11. Oktober 2019 | Familie / Ehe / Partnerschaft

Verleiht das Erziehungsrecht der Eltern einen Anspruch auf "Homeschooling"?

Unter "Homeschooling" wird der private Unterricht der Kinder in den eigenen vier Wänden verstanden. Für das Schulwesen sind die Kantone zuständig. Entsprechend sind sowohl die Zulässigkeit des häuslichen Privatunterrichts an sich wie auch dessen Regelung von Kanton zu Kanton verschieden.

Das Bundesgericht hat sich bereits mehrfach mit dem häuslichen Privatunterricht befasst.
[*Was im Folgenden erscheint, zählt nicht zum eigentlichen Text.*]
(* ===== verification/PorcupineCheck.v ===== *)
(** * [checkSingle] decides linearizability

    The loop of [checkSingle] keeps [searching]: the stack invariant of
    PorcupineSearch.v, the position of the scan, the cache and the reported
    prefixes.  Each kind of iteration is one lemma ([body_skip], [body_push],
    [body_pop]); [check_loop_correct] puts them together and bounds the number
    of iterations.  [checkSingle_correct] is the result. *)

From S2P Require Import Prelude Bitset Porcupine PorcupineList PorcupineSpec PorcupineSearch.

(** The iterations that one entry of the list may cost, with [k] operations left. *)
Fixpoint entry_cost (k : nat) : nat :=
  match k with O => 1 | S k => 2 * k * entry_cost k + 1 end.

(** Enough iterations for a history of [n] operations. *)
Definition search_bound (n : nat) : nat := 2 * n * entry_cost n.

Section check.
Context {V St : Type} (M : Model V St) `{!CheckableModel M}.
Context (E : list (entry V)) (n : nat) (Hwf : wf_history E n).
Context (Htyped : ∀ i v w, called E i v → returned E i w → typed v w).
Context (h0 : list (node V)).
Context (Hseg0 : seg h0 None (length E :: live E ∅) None) (Hnodes0 : nodes_ok (reverse E) h0).
Implicit Types (L : gset Z) (p q m : nat) (s : St) (b : bitset) (cs : list (@frame St)).
Abbreviation R := (reverse E).
Abbreviation stacked := (stacked M E n h0).
Abbreviation f_id := (@f_id V St E).
Abbreviation f_set := (@f_set V St E).

(** ** One operation of the model *)

Lemma called_at p e :
  R !! p = Some e → e_kind e = callEntry → ∀ v, called E (e_id e) v ↔ v = e_value e.
Proof.
  intros Hp Hk v. split.
  - intros (e' & [p' Hp']%rev_lookup_of & Hk' & Hid & <-).
    assert (p = p') as <- by (eapply same_ptr; eauto; congruence). congruence.
  - intros ->. exists e. split; [by eapply elem_of_rev_lookup|done].
Qed.

Lemma returned_at p e :
  R !! p = Some e → e_kind e = returnEntry → ∀ v, returned E (e_id e) v ↔ v = e_value e.
Proof.
  intros Hp Hk v. split.
  - intros (e' & [p' Hp']%rev_lookup_of & Hk' & Hid & <-).
    assert (p = p') as <- by (eapply same_ptr; eauto; congruence). congruence.
  - intros ->. exists e. split; [by eapply elem_of_rev_lookup|done].
Qed.

Lemma op_step_at p e m f s s' :
  R !! p = Some e → e_kind e = callEntry → R !! m = Some f → e_kind f = returnEntry →
  e_id f = e_id e →
  op_step M E s (e_id e) s' ↔ Step M s (e_value e) (e_value f) = Ret (true, s').
Proof.
  intros Hp Hk Hm Hkf Hid. unfold op_step. setoid_rewrite (called_at p e Hp Hk).
  rewrite <- Hid. setoid_rewrite (returned_at m f Hm Hkf). naive_solver.
Qed.

Lemma op_step_det p e s s1 s2 :
  R !! p = Some e → e_kind e = callEntry →
  op_step M E s (e_id e) s1 → op_step M E s (e_id e) s2 → s1 = s2.
Proof.
  intros Hp Hk. destruct (call_return_ptr E n Hwf p e Hp Hk) as (m & f & Hm & Hkf & Hid & _).
  rewrite !(op_step_at p e m f) by done. congruence.
Qed.

Lemma step_at p e m f s :
  R !! p = Some e → e_kind e = callEntry → R !! m = Some f → e_kind f = returnEntry →
  e_id f = e_id e → ∃ ok s', Step M s (e_value e) (e_value f) = Ret (ok, s').
Proof.
  intros Hp Hk Hm Hkf Hid. apply Step_returns. apply (Htyped (e_id e)).
  - by apply (called_at p e Hp Hk).
  - rewrite <- Hid. by apply (returned_at m f Hm Hkf).
Qed.

(** States that [Equal] identifies complete alike. *)
Lemma completes_equal L s t :
  completes M E L s → model_eq s t = true → completes M E L t.
Proof.
  intros Hc. revert t. induction Hc as [L s Hall|L s j s' Hcand (v & w & Hv & Hw & Hst) Hc IH];
    intros t Heq; [by apply completes_done|].
  destruct (Equal_sound s t v w s' Heq (Htyped j v w Hv Hw) Hst) as (t' & Ht & Heq').
  apply completes_step with j t'; [done| |by apply IH].
  by exists v, w.
Qed.

(** ** The cache *)

Definition cache_ok (cache : gmap Z (list (cacheEntry St))) cs : Prop :=
  ∀ hsh es ce, cache !! hsh = Some es → ce ∈ es →
    ∃ K : gset Z, (∀ i, i ∈ K → i ∈ op_ids E) ∧ represents E (ce_linearized ce) K ∧
      (¬ completes M E K (ce_state ce) ∨
       ∃ f, f ∈ cs ∧ f_set f = K ∧ f_post f = ce_state ce).

Lemma represents_unique b L K :
  represents E b L → represents E b K → (∀ i, i ∈ L → i ∈ op_ids E) →
  (∀ i, i ∈ K → i ∈ op_ids E) → L = K.
Proof.
  intros HL HK HLi HKi. apply set_eq. intros i. split; intros Hi.
  - specialize (HL i (HLi i Hi)). specialize (HK i (HLi i Hi)).
    rewrite HL, bool_decide_true in HK by done. symmetry in HK. by apply bool_decide_eq_true in HK.
  - specialize (HL i (HKi i Hi)). specialize (HK i (HKi i Hi)).
    rewrite HK, bool_decide_true in HL by done. symmetry in HL. by apply bool_decide_eq_true in HL.
Qed.

Lemma cache_scan_spec es ce :
  ∃ found, cache_scan M es ce = Ret found ∧
    (found = true → ∃ ce', ce' ∈ es ∧ ce_linearized ce' = ce_linearized ce ∧
       model_eq (ce_state ce) (ce_state ce') = true).
Proof.
  induction es as [|x es (found & IH & IHf)]; [by exists false|]. simpl.
  destruct (equals (ce_linearized ce) (ce_linearized x)) eqn:Heq.
  - unfold call_Equal. rewrite Equal_is, bind_Ret.
    destruct (model_eq (ce_state ce) (ce_state x)) eqn:Hst.
    + exists true. split; [done|]. intros _. exists x. apply equals_eq in Heq.
      split_and!; [set_solver|done|done].
    + exists found. split; [done|]. intros Hf. destruct (IHf Hf) as (c & ? & ?).
      exists c. split; [set_solver|done].
  - exists found. split; [done|]. intros Hf. destruct (IHf Hf) as (c & ? & ?).
    exists c. split; [set_solver|done].
Qed.

Lemma cacheContains_spec cache ce :
  ∃ found, cacheContains M cache ce = Ret found ∧
    (found = true → ∃ hsh es ce', cache !! hsh = Some es ∧ ce' ∈ es ∧
       ce_linearized ce' = ce_linearized ce ∧ model_eq (ce_state ce) (ce_state ce') = true).
Proof.
  unfold cacheContains, map_get.
  destruct (cache_scan_spec (default [] (cache !! hash (ce_linearized ce))) ce) as (found & Hs & Hf).
  exists found. split; [done|]. intros (ce' & Hin & ?)%Hf.
  destruct (cache !! _) as [es|] eqn:Hc; simpl in Hin; [|by apply elem_of_nil in Hin].
  by exists (hash (ce_linearized ce)), es, ce'.
Qed.

Lemma cache_ok_insert cache cs f ce :
  cache_ok cache cs → represents E (ce_linearized ce) (f_set f) →
  (∀ i, i ∈ f_set f → i ∈ op_ids E) → f_post f = ce_state ce →
  cache_ok (<[hash (ce_linearized ce) := map_get [] cache (hash (ce_linearized ce)) ++ [ce]]> cache)
    (f :: cs).
Proof.
  intros Hok Hr Hin Hpost hsh es c Hl Hc.
  assert (Hold : ∀ hsh es c, cache !! hsh = Some es → c ∈ es →
    ∃ K : gset Z, (∀ i, i ∈ K → i ∈ op_ids E) ∧ represents E (ce_linearized c) K ∧
      (¬ completes M E K (ce_state c) ∨
       ∃ g, g ∈ f :: cs ∧ f_set g = K ∧ f_post g = ce_state c)).
  { intros h1 es1 c1 H1 H2. destruct (Hok _ _ _ H1 H2) as (K & ? & ? & [?|(g & ? & ?)]);
      exists K; split_and!; try done; [by left|]. right. exists g. split; [set_solver|done]. }
  apply lookup_insert_Some in Hl as [[<- <-]|[_ Hl]]; [|by eapply Hold].
  apply elem_of_app in Hc as [Hc| ->%list_elem_of_singleton].
  - unfold map_get in Hc. destruct (cache !! _) as [es1|] eqn:H1; [by eapply Hold|].
    simpl in Hc. by apply elem_of_nil in Hc.
  - exists (f_set f). split_and!; [done|done|]. right. exists f. split; [set_solver|done].
Qed.

(** A configuration popped from the stack is one that cannot be completed. *)
Lemma cache_ok_pop cache cs f :
  cache_ok cache (f :: cs) → ¬ completes M E (f_set f) (f_post f) → cache_ok cache cs.
Proof.
  intros Hok Hdead hsh es c Hl Hc. destruct (Hok _ _ _ Hl Hc) as (K & ? & ? & [?|(g & Hg & <- & Hp)]).
  - exists K. split_and!; [done..|by left].
  - exists (f_set g). split_and!; [done..|]. apply elem_of_cons in Hg as [->|Hg].
    + left. by rewrite <- Hp.
    + right. by exists g.
Qed.
(* ===== verification/PorcupinePar.v ===== *)
(** * The parallel check and the checker as a whole

    [checkParallel] of [porcupine/checker.go] runs one goroutine per partition.
    [par_inv] holds in every state its events can reach: results received in the
    loop are verdicts of searches that were not told to stop, so the answer is
    [Ok] only if all partitions are linearizable and [Illegal] only if one is
    not ([par_run_inv]); no interleaving is longer than twice the number of
    partitions plus one, and each can be completed unless there is no partition
    at all ([par_completes]).

    The theorems: [checkSingle_correct] for one partition, and
    [CheckOperations_kv_correct] for a whole key/value history, from the
    partition by key down to the bit set. *)

From S2P Require Import Prelude Bitset Porcupine PorcupineList PorcupineSpec PorcupineSearch.
From S2P Require Import PorcupineCheck KvModel PorcupineOps.

Section parallel.
Context {V St : Type} `{Inhabited V} (M : Model V St) `{!CheckableModel M} (fuel : nat).

(** A partition the checker can decide within [fuel] iterations. *)
Definition checkable (E : list (entry V)) : Prop :=
  ∃ n, wf_history E n ∧ (∀ i v w, called E i v → returned E i w → typed v w) ∧
    (search_bound n ≤ fuel)%nat.

Context (hist : list (list (entry V))) (Hhist : Forall checkable hist).
Context (computeInfo : bool) (timeout : Z).
Implicit Types (s : par) (i : nat).

Abbreviation step := (par_step fuel M hist computeInfo timeout).
Abbreviation run := (par_run fuel M hist computeInfo timeout).

Definition lin i : Prop := ∃ E, hist !! i = Some E ∧ linearizable M E.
In seinem Urteil vom 24. Mai 2011 (2C_738/2010) kam das Bundesgericht längst zum Schluss, dass der verfassungsrechtliche Anspruch auf Grundschulunterricht (Art. 19 der Schweizerischen Bundesverfassung [BV]) und die Aufgabe und Zuständigkeit der Kantone für einen ausreichenden Grundschulunterricht (Art. 62 Abs. 2 BV) keinen Anspruch auf "Homeschooling" gewähren.

Dem neuesten, zur Publikation vorgesehenen Urteil des Bundesgerichts vom 22. August 2019 (2C_1005/2018) lag die Beschwerde einer Mutter gegen den Entscheid des Appellationsgerichts des Kantons Basel-Stadt als Verwaltungsgericht zugrunde, welches ihr Gesuch auf Privatschulung für ihren Sohn abgelehnt hatte. Das Bundesgericht befasste sich in diesem Fall insbesondere mit der Frage, ob das elterliche Erziehungsrecht, welches unter den Schutz des Familienlebens (Art. 13 Abs. 1 BV und Art. 8 Ziff. 1 der Konvention zum Schutze der Menschenrechte und Grundfreiheiten [EMRK]) fällt, einen grundrechtlich geschützten Anspruch auf "Homeschooling" verleiht. Diese Frage wurde bisher noch nicht bundesgerichtlich entschieden.

Das Bundesgericht hielt zunächst fest, dass Eltern sich bei der Erziehung danach zu richten hätten, was für die Persönlichkeit und die Entwicklung des Kindes gut sei. Im Bildungsbereich stehe das Erziehungsrecht der Eltern indes unter dem Vorbehalt des kantonalen Schulrechts. Die Schule erbringe ihre Leistungen nicht im eigenen Interesse, sondern im Interesse der Schüler. Die dabei verfolgten Ziele würden in diesem Sinne Gesichtspunkte des Kindeswohls bilden, weshalb der Schulbesuch auch gegen den Willen der Eltern durchgesetzt werden könne. Ein "ausreichender Grundschulunterricht", wie in Art. 19 BV vorgesehen ist, müsse nicht nur schulisches Wissen vermitteln, sondern entwicklungsspezifisch auch die Fähigkeit der Schüler zum Zusammenleben in der Gesellschaft fördern.

Das Bundesgericht rief sodann in Erinnerung, dass das Schulbesuch-Obligatorium der Wahrung der Chancengleichheit aller Kinder diene und die Integration fördere. Durch "Homeschooling" könne die Integration der Kinder geschmälert werden. Wenn also mit dem häuslichen Privatunterricht eine soziale Isolation des Kindes einhergehe, könne der Anspruch auf ausreichenden Grundschulunterricht im Sinne von Art. 19 BV verletzt sein.

In der Folge hielt das Bundesgericht fest, dass weder das Recht auf Achtung des Privat- und Familienlebens (Art. 8 EMRK) noch ein anderer Staatsvertrag einen Anspruch auf Privatunterricht verleihen würden. Das Bundesgericht folgerte, dass derzeit kein Anlass bestehe, gestützt auf Art. 13 Abs. 1 BV weiter gehende Ansprüche anzuerkennen, zumal das Erziehungsrecht der Eltern unter dem Vorbehalt des kantonalen Schulrechts und des Kindeswohls stehe. Folglich würden selbst sehr restriktive kantonale Regelungen des häuslichen Privatunterrichts wie jene des Kantons Basel-Stadt nicht gegen den in Art. 13 Abs. 1 BV verankerten Schutz des Privat- und Familienlebens verstossen. Ob bzw. in welchem Umfang "Homeschooling" zulässig sei, liege daher im Ermessen der Kantone, soweit sie die Mindestanforderungen (Art. 19 und Art. 62 Abs. 2 BV) einhalten würden.

Somit verleiht auch das durch Art. 13 Abs. 1 BV und Art. 8 Ziff. 1 EMRK geschützte Erziehungsrecht der Eltern keinen grundrechtlich geschützten Anspruch auf häuslichen Privatunterricht.